**About this task**
Your answer must be one number: the count of lines below that include "heap".

Information provided START

(** * lockfree::atomic_bitset (src/atomic-bitset.h): a sequential model

    The bit-set is a fixed array [elements] of [Capacity] atomic pointers,
    each null or pointing to a heap-allocated [BitSetElement] that carries
    the bucket id it was built for ([cardinality]) and an array of atomic
    words.  [set], [reset] and [test] decompose a position with [relocate]
    and then run a loop bounded by [MaxTries].

    The model is sequential: one call runs at a time, every atomic access
    reads the latest value.  Undefined behaviour of the C++ program (an
    array index out of range, a null or dangling pointer dereferenced) is
    the result [None]. *)

From Stdlib Require Import ZArith Lia Bool List Ascii.
From stdpp Require Import base tactics option list gmap.

Local Open Scope Z_scope.

Module lockfree.

(** enum class status { success, failed, not_found, yes, no }; *)
Inductive status : Set := success | failed | not_found | yes | no.

(** ** Machine integers

    [size_t] is 64 bits wide and [int] is 32 bits wide (LP64).  The literal
    [1] in [1 << n] has type [int], so the shift is an [int] shift: it is
    defined for [0 <= n < 32], and [1 << 31] is the most negative [int].
    [int_shl] is that shift on this range; beyond it the C++ shift is
    undefined, and the theorems do not shift there (see [wf_args]). *)

Definition to_size_t (z : Z) : Z := z mod 2 ^ 64.

Definition to_int (z : Z) : Z := (z + 2 ^ 31) mod 2 ^ 32 - 2 ^ 31.

Definition int_shl (a n : Z) : Z := to_int (Z.shiftl a n).

Definition size_t_shl (a n : Z) : Z := to_size_t (Z.shiftl a n).

(** ** Template arguments

    template <size_t Capacity, size_t BitsetWidth = 16,
              typename BitsetWord = uint32_t, size_t MaxTries = 32,
              typename Index = size_t>

    The two type arguments are unsigned integer types; the model keeps
    [sizeof(BitsetWord)] and the bit width of [Index]. *)

Class template_args : Set := TemplateArgs {
  Capacity : nat;
  BitsetWidth : Z;
  sizeof_BitsetWord : Z;
  MaxTries : nat;
  IndexBits : Z
}.

(** lockfree::atomic_bitset<1024>, the instance of src/samples/misc/bench.cc *)
Definition bench_args : template_args :=
  {| Capacity := 1024; BitsetWidth := 16; sizeof_BitsetWord := 4;
     MaxTries := 32; IndexBits := 64 |}.

(** The instance of the bucket-isolation example: 16 bits per bucket,
    8-bit words, so two words per bucket. *)
Definition small_args (capacity max_tries : nat) : template_args :=
  {| Capacity := capacity; BitsetWidth := 4; sizeof_BitsetWord := 1;
     MaxTries := max_tries; IndexBits := 64 |}.

Section atomic_bitset.

Context {T : template_args}.

(** 8 * sizeof(BitsetWord) *)
Definition WordBits : Z := to_size_t (8 * sizeof_BitsetWord).

(** conversion of an integer to [Index] and to [BitsetWord] *)
Definition to_Index (z : Z) : Z := z mod 2 ^ IndexBits.

Definition to_word (z : Z) : Z := z mod 2 ^ WordBits.

(** (1 << BitsetWidth) / (8 * sizeof(BitsetWord)): the length of [words] *)
Definition nwords : Z := to_size_t (int_shl 1 BitsetWidth) / WordBits.

(** inline size_t relocate(Index pos, size_t &bucket, size_t &index,
                            size_t &offset) const
    The result is (bucket, index, offset); the value returned by the C++
    function is the first component. *)
Definition relocate (pos : Z) : Z * Z * Z :=
  let bucket := to_size_t (Z.shiftr pos BitsetWidth) in
  let sub := to_size_t (Z.land pos (int_shl 1 BitsetWidth - 1)) in
  let index := sub / WordBits in
  let offset := Z.land sub (WordBits - 1) in
  (bucket, index, offset).

(** The argument of the retry calls: [bucket << BitsetWidth] is computed in
    [size_t] and converted to the parameter type [Index]. *)
Definition retry_pos (bucket : Z) : Z := to_Index (size_t_shl bucket BitsetWidth).

(** ** Bucket objects

    struct BitSetElement { size_t cardinality;
                           std::atomic<BitsetWord> words[...]; ... } *)
Record BitSetElement : Set := mkBitSetElement {
  cardinality : Z;
  words : list Z
}.

(** words[index].fetch_or(v): [v] is converted to [BitsetWord] *)
Definition fetch_or (ws : list Z) (index v : Z) : option (list Z) :=
  w ← ws !! Z.to_nat index;
  Some (<[Z.to_nat index := Z.lor w (to_word v)]> ws).

(** words[index].fetch_and(v) *)
Definition fetch_and (ws : list Z) (index v : Z) : option (list Z) :=
  w ← ws !! Z.to_nat index;
  Some (<[Z.to_nat index := Z.land w (to_word v)]> ws).

(** words[i].store(v) *)
Definition store_word (i : nat) (v : Z) (ws : list Z) : option (list Z) :=
  _ ← ws !! i;
  Some (<[i := to_word v]> ws).

(** for (size_t i = 0; i < n; i++) body(i), started at [i] with [n] rounds
    left *)
Fixpoint for_loop {St : Type} (body : nat → St → option St) (i n : nat)
    (s : St) : option St :=
  match n with
  | O => Some s
  | S n' => s' ← body i s; for_loop body (S i) n' s'
  end.

(** BitSetElement(size_t cardinality = 0, size_t index = 0,
                  size_t offset = ~0) *)
Definition BitSetElement_new (cardinality index offset : Z)
  : option BitSetElement :=
  let ws := replicate (Z.to_nat nwords) 0 in
  ws' ← (if offset <=? to_size_t (WordBits - 1)
         then fetch_or ws index (int_shl 1 offset)
         else Some ws);
  Some (mkBitSetElement cardinality ws').

(** void BitSetElement::set(size_t index, size_t offset) *)
Definition BitSetElement_set (e : BitSetElement) (index offset : Z)
  : option BitSetElement :=
  ws ← fetch_or (words e) index (int_shl 1 offset);
  Some (mkBitSetElement (cardinality e) ws).

(** void BitSetElement::reset(size_t index, size_t offset) *)
Definition BitSetElement_reset (e : BitSetElement) (index offset : Z)
  : option BitSetElement :=
  ws ← fetch_and (words e) index (Z.lnot (int_shl 1 offset));
  Some (mkBitSetElement (cardinality e) ws).

(** The operands of [words[index].load() & (1 << offset)] after the usual
    arithmetic conversions: a word narrower than [int] is promoted to
    [int]; otherwise the [int] operand is converted to the word type. *)
Definition usual_conv (v : Z) : Z :=
  if sizeof_BitsetWord <? 4 then v else to_word v.

(** bool BitSetElement::test(size_t index, size_t offset) const *)
Definition BitSetElement_test (e : BitSetElement) (index offset : Z)
  : option bool :=
  w ← words e !! Z.to_nat index;
  Some (negb (Z.land w (usual_conv (int_shl 1 offset)) =? 0)).

(** ** The machine state

    Pointers are indices into [heap]; a cell is [None] once deleted.
    [op_new] takes the next unused index.  [stdout] is the list of the values
    of [tries] printed by [printf("tries = %zu\n", tries)], oldest first. *)
Abbreviation ptr := nat (only parsing).

Record machine : Set := mkMachine {
  elements : list (option ptr);
  heap : list (option BitSetElement);
  stdout : list Z
}.

Definition deref (p : ptr) (m : machine) : option BitSetElement :=
  mjoin (heap m !! p).

Definition store (p : ptr) (e : BitSetElement) (m : machine) : machine :=
  mkMachine (elements m) (<[p := Some e]> (heap m)) (stdout m).

Definition op_new (e : BitSetElement) (m : machine) : ptr * machine :=
  (length (heap m), mkMachine (elements m) (heap m ++ [Some e]) (stdout m)).

Definition op_delete (p : ptr) (m : machine) : machine :=
  mkMachine (elements m) (<[p := None]> (heap m)) (stdout m).

Definition printf_tries (tries : Z) (m : machine) : machine :=
  mkMachine (elements m) (heap m) (stdout m ++ [tries]).

(** elements[bucket].load(): the outer [None] is an index out of range,
    [Some None] is the null pointer *)
Definition load (bucket : Z) (m : machine) : option (option ptr) :=
  elements m !! Z.to_nat bucket.

(** elements[bucket].compare_exchange_weak(expected, desired): the result
    is the success flag and the new value of [expected].  A weak
    compare-exchange may fail although the slot holds [expected];
    [spurious] says whether this one does. *)
Definition compare_exchange_weak (spurious : bool) (bucket : Z)
    (expected desired : option ptr) (m : machine)
  : option (bool * option ptr * machine) :=
  cur ← load bucket m;
  if bool_decide (cur = expected) && negb spurious
  then Some (true, expected,
             mkMachine (<[Z.to_nat bucket := desired]> (elements m))
                       (heap m) (stdout m))
  else Some (false, cur, m).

Information provided END

**Answer space**
9